IL MODELLO SEMPLIFICATO (DELL’ITALIA UMBERTINA)
Il CETA non è passato per varia ostilità ed è inciampato in una delle istituzioni di uno Stato membro, nel caso specifico, un parlamento regionale belga. La semplificazione però auspicherebbe Stati membri uguali o comunque molto simili, con parlamenti che ratificano, fiscalità uguale, regole uguali, procura europea, molto più potere accentrato. Sono occhiali che in Italia derivano dalla proiezione sul piano europeo di schemi concettuali tipicamente nazionali, traslando l’interpretazione umbertina e accentratrice del processo risorgimentale e unitario. Con questi occhiali, i processi reali sfuggono, come la rilevanza delle regioni europee o delle lobby economiche o amministrative, o i tedeschi così difficili da interpretare.

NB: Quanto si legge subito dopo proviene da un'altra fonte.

(* ===== verification/TestServerSpec.v ===== *)
(** * The test server, over all its connections

    Whatever clients send and tests arm, the server numbers the commands it
    records, authenticates nobody outside TLS, keeps its fixtures well formed
    and consumes every armed fault once, on a connection that finishes it; and
    when the read-only assertion accepts a log of printable commands, the
    fixtures are as they were started. *)
From Stdlib Require Import ZArith Lia Strings.Byte.
From stdpp Require Import base list gmap strings.
From S2P Require Import Prelude GoStrings GoText MessageID ImapTokens MailboxStore MailboxStoreSpec.
From S2P Require Import LabelStore LabelStoreSpec Transcript TestCommands BodyStructureFixture TestFaults TestServer.

(** ** The log *)

Definition logExtends (st st' : serverState) : Prop := exists more, svCommands st' = svCommands st ++ more.
#[export] Instance logExtends_preorder : PreOrder logExtends.
Proof.
  split; [intros st; exists []; by rewrite app_nil_r|]. intros a b c [l H1] [k H2]. exists (l ++ k). by rewrite H2, H1, app_assoc.
Qed.

(** What a claimed fault changes of the state. *)
Lemma applyFault_state st c a command tag st' c' : applyFault st c a command tag = (st', c') ->
  svCommands st' = svCommands st /\ svLabels st' = svLabels st /\ svNextConnectionID st' = svNextConnectionID st /\
  svFaults st' = svFaults st /\ svLabelFaults st' = svLabelFaults st /\ svNextFault st' = svNextFault st /\
  (exists completion, svReports st' = <[armedID a := mkReport command completion false]> (svReports st)) /\
  svStateful st' = option_map (fun store => (runFault store (armedFaultSelector a) (cnSession c) command tag).1) (svStateful st) /\
  c' = c <| cnPending := armedID a :: cnPending c |>.
Proof.
  unfold applyFault. destruct (svStateful st) as [store|] eqn:Es.
  - destruct (runFault store _ _ _ _) as [s completion] eqn:Er. intros [= <- <-]. split_and!; try done; [by exists completion|]. cbn. by rewrite Er.
  - intros [= <- <-]. split_and!; try done. by exists [].
Qed.

Lemma triggerLabelFault_state st labels c a command tag st' c' : triggerLabelFault st labels c a command tag = (st', c') ->
  svCommands st' = svCommands st /\ svStateful st' = svStateful st /\ svNextConnectionID st' = svNextConnectionID st /\
  svFaults st' = svFaults st /\ svLabelFaults st' = svLabelFaults st /\ svNextFault st' = svNextFault st /\
  (exists completion, svReports st' = <[armedLabelID a := mkReport command completion false]> (svReports st)) /\
  svLabels st' = Some (applyLabelFault labels (armedLabel a) (cnSession c) command tag).1.1 /\
  exists session, c' = c <| cnSession := session |> <| cnLabelFaults := cnLabelFaults c ++ [armedLabelID a] |>.
Proof.
  unfold triggerLabelFault. destruct (applyLabelFault _ _ _ _ _) as [[l session] completion]. intros [= <- <-].
  split_and!; try done; [by exists completion|by exists session].
Qed.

Poniamo per esempio che anche Francia e soprattutto Germania non volessero sanzioni ulteriori alla Russia sul caso siriano, ma non potevano andare oltre, visto che si erano molto esposte a farsi vedere con Putin a Berlino il 19 ottobre, come Formiche ha raccontato. Se loro non potevano cancellare la frase sulle sanzioni dalle Conclusioni del Consiglio europeo del 20 e 21 ottobre, doveva pur farlo qualcun altro, come l’Austria, o l’Italia. Proprio come la Vallonia ha stoppato il CETA, pur traendone (parziale) consenso interno.